Beberapa perwakilan massa aksi pun menyampaikan kemarahan mereka lewat orasi. Demonstrasi itu disebut sebagai aksi dari front "Rakyat Gugat Negara". Dalam rilis itu mereka menegaskan, aksi ini bukan hanya urusan politik elektoral semata, tetapi soal nasib rakyat luas yang disebut tengah dipermainkan oleh penguasa.

Fey, salah satu massa aksi menyampaikan, respon dan akumulasi kemarahan dari beragam elemen masyarakat, tidak hanya terkotak-kotakan hanya elemen mahasiswa tapi seluruh masyarakat hadir menyuarakan aspirasinya masing-masing.

"Bisa lihat sendiri ada temen dari disabilitas juga datang, kemudian kawan pelajar juga hadir, mahasiswa, kemudian bahkan ada beberapa dosen dan guru honorer yang datang dan mereka akan secara spesifik menyuarakan apapun yang mereka rasakan hari ini atas ketidakadilan yang terjadi selama ini," kata dia.

Fey menegaskan, tuntutan dalam aksi hari ini tidak hanya soal politik elektoral, semua dikembalikan kepada masyarakat yang hari ini datang.
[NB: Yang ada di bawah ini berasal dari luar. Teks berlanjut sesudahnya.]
(** * fidcsv: the per-EIN aggregation engine and its batch driver

    A shallow embedding of [src/fidcsv/main.py]: [compute_ein_aggregates],
    [extract_field_value], [process_batch] and the batching loop of [main].

    The program is written against pandas.  The pandas operations it calls
    are embedded as small executable functions over an explicit data frame
    (typed columns, rows of cells); Python exceptions are an error result.
    Floats are represented by exact rationals, so rounding is not part of the
    model; the two coercions whose grammar belongs to the libraries
    ([float] on a string, [pd.to_datetime] on a column) are parameters of
    the engine and are instantiated by decimal and ISO-date readers for the
    worked examples. *)

From Stdlib Require Import String Ascii List ZArith QArith Bool Lia.
From Stdlib Require Import DecimalNat DecimalString SetoidList.
Import ListNotations.

Close Scope Q_scope.
Local Open Scope string_scope.
Local Open Scope list_scope.

(** ** Exceptions and results *)

(** The exceptions pandas raises in this program, and a class for every
    other exception, by name, such as those raised by [charapi]. *)
Inductive exn : Type :=
| KeyError
| AttributeError
| TypeError
| OtherError (name : string).

Inductive res (A : Type) : Type :=
| Ok (a : A)
| Raise (e : exn).

Arguments Ok {A} a.
Arguments Raise {A} e.

Definition bind {A B : Type} (m : res A) (k : A -> res B) : res B :=
  match m with
  | Ok a => k a
  | Raise e => Raise e
  end.

Notation "x <- m ;; k" := (bind m (fun x => k))
  (at level 61, m at next level, right associativity).

Definition raises {A : Type} (m : res A) : Prop :=
  exists e, m = Raise e.
(** * Lighthouse audit tool ([src/tools/lighthouse.ts]): model and properties

    The tool is one schema ([lighthouseAuditSchema]) and one handler
    ([handle]).  The handler validates its parameters, derives the
    remote-debugging port from the browser launch arguments, prepares the
    report location, calls the audit engine once and assembles the response.

    The model keeps the shape of the source:
    - JavaScript values are the inductive [value]; objects used as maps are
      [gmap string _];
    - the zod combinators the schema is built from are parsers returning
      [ParseReturn];
    - the handler is a program tree [Prog] over the calls it makes to its
      collaborators (tab lookup, working directory, mkdir, clock, audit
      engine, console); [run] executes a tree against a [World] that answers
      those calls, and records the calls made in a trace. *)

From Stdlib Require Import ZArith PrimFloat FloatOps SpecFloat Ascii String.
From stdpp Require Import gmap strings list fin_maps pretty.

Local Open Scope string_scope.
Local Open Scope list_scope.
Local Open Scope Z_scope.

#[local] Set Warnings "-register-all".

(** ** JavaScript values *)

(** A JavaScript number is an IEEE-754 double. *)
Abbreviation number := float.

Inductive value : Type :=
| VUndefined
| VNull
| VBool (b : bool)
| VNum (x : number)
| VStr (s : string)
| VArr (l : list value)
| VObj (m : gmap string value).

(** [obj[key]]: a missing property reads as [undefined]. *)
Definition get (m : gmap string value) (key : string) : value :=
  default VUndefined (m !! key).

(** ** zod *)

Module Zod.

Inductive ZodIssueCode := invalid_type | invalid_enum_value.

Inductive PathSeg := Key (k : string) | Index (i : nat).

Record ZodIssue := { code : ZodIssueCode; path : list PathSeg }.

Inductive ParseReturn (A : Type) : Type :=
| OK (a : A)
| INVALID (issues : list ZodIssue).
Arguments OK {A} a.
Arguments INVALID {A} issues.

(** A schema parses the value found at a path. *)
Definition ZodType (A : Type) : Type := list PathSeg → value → ParseReturn A.

Definition isValid {A} (r : ParseReturn A) : bool :=
  match r with OK _ => true | INVALID _ => false end.

Definition issues_of {A} (r : ParseReturn A) : list ZodIssue :=
  match r with OK _ => [] | INVALID i => i end.

Definition value_of {A} (r : ParseReturn A) : option A :=
  match r with OK a => Some a | INVALID _ => None end.

Definition addIssue {A} (c : ZodIssueCode) (p : list PathSeg) : ParseReturn A :=
  INVALID [ {| code := c; path := p |} ].

Definition map_ok {A B} (f : A → B) (r : ParseReturn A) : ParseReturn B :=
  match r with OK a => OK (f a) | INVALID i => INVALID i end.

(** Two parts of one composite value: the issues of both are kept. *)
Definition merge {A B} (rf : ParseReturn (A → B)) (ra : ParseReturn A)
  : ParseReturn B :=
  match rf, ra with
  | OK f, OK a => OK (f a)
  | _, _ => INVALID (issues_of rf ++ issues_of ra)
  end.

(** [z.string()] *)
Definition string_ : ZodType string := λ p v,
  match v with
  | VStr s => OK s
  | _ => addIssue invalid_type p
  end.

(** [z.number()]: a value of type number that is not NaN. *)
Definition number_ : ZodType number := λ p v,
  match v with
  | VNum x => if is_nan x then addIssue invalid_type p else OK x
  | _ => addIssue invalid_type p
  end.

(** [z.enum([...])] *)
Definition enum (values : list string) : ZodType string := λ p v,
  match v with
  | VStr s => if bool_decide (s ∈ values) then OK s
              else addIssue invalid_enum_value p
  | _ => addIssue invalid_type p
  end.

(** The elements of an array, each parsed at its index. *)
Fixpoint parse_items {A} (T : ZodType A) (p : list PathSeg) (i : nat)
    (l : list value) : ParseReturn (list A) :=
  match l with
  | [] => OK []
  | v :: l' => merge (map_ok cons (T (p ++ [Index i]) v))
                     (parse_items T p (S i) l')
  end.

(** [z.array(T)] *)
Definition array {A} (T : ZodType A) : ZodType (list A) := λ p v,
  match v with
  | VArr l => parse_items T p 0%nat l
  | _ => addIssue invalid_type p
  end.

(** [T.default(d)]: [undefined] is replaced by [d] before [T] parses. *)
Definition default_ {A} (T : ZodType A) (d : value) : ZodType A := λ p v,
  match v with
  | VUndefined => T p d
  | _ => T p v
  end.
(** * switcheroo-control: GPU detection and D-Bus publication

    A shallow embedding of [src/switcheroo-control.c].  C strings that may
    be [NULL] are [option string]; [GPtrArray]s are lists; udev property
    tables are finite maps; the [ControlData] singleton and the system bus
    are threaded explicitly through the callbacks. *)

From Stdlib Require Import String List Bool Arith Lia.
From stdpp Require Import base option list strings gmap.

Set Warnings "-register-all".

Local Open Scope string_scope.
Local Open Scope list_scope.

(** ** The udev side (libgudev, seen through the accessors the daemon calls) *)

(** A [GUdevDevice].  [sysfs_boolean] is the answer of
    [g_udev_device_get_sysfs_attr_as_boolean] for each attribute name. *)
Inductive GUdevDevice : Type := MkGUdevDevice {
  device_file : option string;
  driver : option string;
  properties : gmap string string;
  sysfs_boolean : string -> bool;
  parent : option GUdevDevice
}.

(** The accessors are called on pointers that may be [NULL] (a device
    without parent); gudev's [g_return_val_if_fail] guards then answer
    [NULL] or [FALSE]. *)
Definition g_udev_device_get_parent (d : GUdevDevice) : option GUdevDevice :=
  parent d.

Definition g_udev_device_get_driver (d : option GUdevDevice) : option string :=
  match d with
  | Some dev => driver dev
  | None => None
  end.

Definition g_udev_device_get_property (d : option GUdevDevice) (key : string)
  : option string :=
  match d with
  | Some dev => properties dev !! key
  | None => None
  end.

Definition g_udev_device_get_sysfs_attr_as_boolean (d : option GUdevDevice)
  (attr : string) : bool :=
  match d with
  | Some dev => sysfs_boolean dev attr
  | None => false
  end.

Definition g_udev_device_get_device_file (d : GUdevDevice) : option string :=
  device_file d.

(** [g_strcmp0 (a, b) == 0] for a possibly-[NULL] [a] and a literal [b]. *)
Definition g_strcmp0_is_0 (a : option string) (b : string) : bool :=
  match a with
  | Some s => String.eqb s b
  | None => false
  end.

(** [g_str_has_prefix (s, p)]. *)
Definition g_str_has_prefix (s p : string) : bool := String.prefix p s.

(** [!s || *s == '\0'] *)
Definition null_or_empty (s : option string) : bool :=
  match s with
  | None => true
  | Some v => String.eqb v EmptyString
  end.

Definition is_null {A : Type} (p : option A) : bool :=
  match p with
  | None => true
  | Some _ => false
  end.

(** ** Cards *)

(** [name_allocated] records where [name] points: at a string the
    allocator handed out ([g_strdup], [info_cleanup]) or at a string
    literal.  [free_card_data] passes the pointer to [g_free]. *)
Record CardData : Type := MkCardData {
  dev : option GUdevDevice;
  name : string;
  name_allocated : bool;
  env : list string;
  is_default : bool
}.

(** The "Detection" half of [ControlData], plus the two D-Bus fields the
    callbacks read.  [GPtrArray.len] is a [guint]; [g_ptr_array_add] aborts
    rather than wrap, so a list length is the count the code sees. *)
Record GDBusConnection : Type := MkConnection { bus_id : nat }.

Record ControlData : Type := MkControlData {
  connection : option GDBusConnection;
  init_done : bool;
  add_fake_cards : bool;
  num_gpus : nat;
  cards : list CardData
}.

(** ** get_card_env (lines 234-275) *)

Definition nvidia_env : list string :=
  [ "__GLX_VENDOR_LIBRARY_NAME"; "nvidia";
    "__NV_PRIME_RENDER_OFFLOAD"; "1";
    "__VK_LAYER_NV_optimus"; "NVIDIA_only" ].

Definition get_card_env (d : GUdevDevice) : option (list string) :=
  let parent := g_udev_device_get_parent d in
  let array :=
    if g_strcmp0_is_0 (g_udev_device_get_driver parent) "nvidia" then
      nvidia_env
    else
      match g_udev_device_get_property (Some d) "ID_PATH_TAG" with
      | Some id => [ "DRI_PRIME"; id ]
      | None => []
      end in
  if Nat.eqb (length array) 0 then None else Some array.

(** The array is a flat key, value, key, value, ... sequence; this reads
    it back as pairs. *)
Fixpoint env_pairs (l : list string) : list (string * string) :=
  match l with
  | k :: v :: rest => (k, v) :: env_pairs rest
  | _ => []
  end.

(** The resolver as the specification names it: the sequence of pairs,
    empty where [get_card_env] answers [NULL]. *)
Definition resolve_environment (d : GUdevDevice) : list (string * string) :=
  match get_card_env d with
  | Some array => env_pairs array
  | None => []
  end.

Section Daemon.

(** [info_cleanup] lives in [info-cleanup.c]; only its type is used. *)
Variable info_cleanup : string -> string.

(** ** get_card_name (lines 277-304) *)

(** Lines 285-287 and 288-290: the values of the locals [vendor] and
    [product] once the fallbacks have run. *)
Definition card_vendor (parent : option GUdevDevice) : option string :=
  let vendor := g_udev_device_get_property parent "SWITCHEROO_CONTROL_VENDOR_NAME" in
  if null_or_empty vendor
  then g_udev_device_get_property parent "ID_VENDOR_FROM_DATABASE"
  else vendor.

Definition card_product (parent : option GUdevDevice) : option string :=
  let product := g_udev_device_get_property parent "SWITCHEROO_CONTROL_PRODUCT_NAME" in
  if null_or_empty product
  then g_udev_device_get_property parent "ID_MODEL_FROM_DATABASE"
  else product.

Definition unknown_name : string := "Unknown Graphics Controller".

(** Lines 292-303, on the two locals. *)
Definition name_of_vendor_product (vendor product : option string) : string :=
  match vendor, product with
  | None, None => unknown_name                       (* goto bail *)
  | None, Some p => p                                (* g_strdup (product) *)
  | Some v, None => v                                (* g_strdup (vendor) *)
  | Some v, Some p => info_cleanup (v +:+ " " +:+ p) (* "%s %s" *)
  end.

Definition get_card_name (d : GUdevDevice) : string :=
  let parent := g_udev_device_get_parent d in
  name_of_vendor_product (card_vendor parent) (card_product parent).

(** ** get_card_is_default (lines 306-313) *)

Definition get_card_is_default (d : GUdevDevice) : bool :=
  let parent := g_udev_device_get_parent d in
  g_udev_device_get_sysfs_attr_as_boolean parent "boot_vga".

(** ** get_card_data (lines 315-333) *)

Definition get_card_data (d : GUdevDevice) : option CardData :=
  match get_card_env d with
  | None => None
  | Some e =>
      Some {| dev := Some d;
              name := get_card_name d;
              name_allocated := true;
              env := e;
              is_default := get_card_is_default d |}
  end.

(** ** The two synthetic cards (lines 335-372); [g_new0] leaves [dev]
    [NULL] and [is_default] [FALSE]. *)

Definition fake_intel_card : CardData :=
  {| dev := None;
     name := "Intel i740 “Auburn”";
     name_allocated := false;
     env := [ "INTEL_AGP_OFFLOADING"; "1"; "INTEL_PCI_MODE"; "false" ];
     is_default := false |}.

Definition fake_trident_card : CardData :=
  {| dev := None;
     name := "Trident Vesa Local Bus 512KB";
     name_allocated := false;
     env := [ "TRIDENT_OFFLOADING"; "1" ];
     is_default := false |}.

Definition add_fake_intel_card (cards : list CardData) : list CardData :=
  cards ++ [fake_intel_card].

Definition add_fake_trident_card (cards : list CardData) : list CardData :=
  cards ++ [fake_trident_card].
Fey melanjutkan, "semua bisa berorasi menyampaikan apapun dan secara spesifik nanti kawan yang berkenan yang akan berorasi itu yang akan menyampaikannya, karena mereka yang merasakan. Intinya ketidakadilan dan penindasan masih berlangsung hari ini".

Fey mengatakan, aksi turun ke jalan merupakan bentuk akumulasi kemuakan masyarakat sipil. Di antaranya mereka menolak praktik militerisme yang membatasi gerak sipil, politik dinasti, mengecam korupsi yang marak terjadi.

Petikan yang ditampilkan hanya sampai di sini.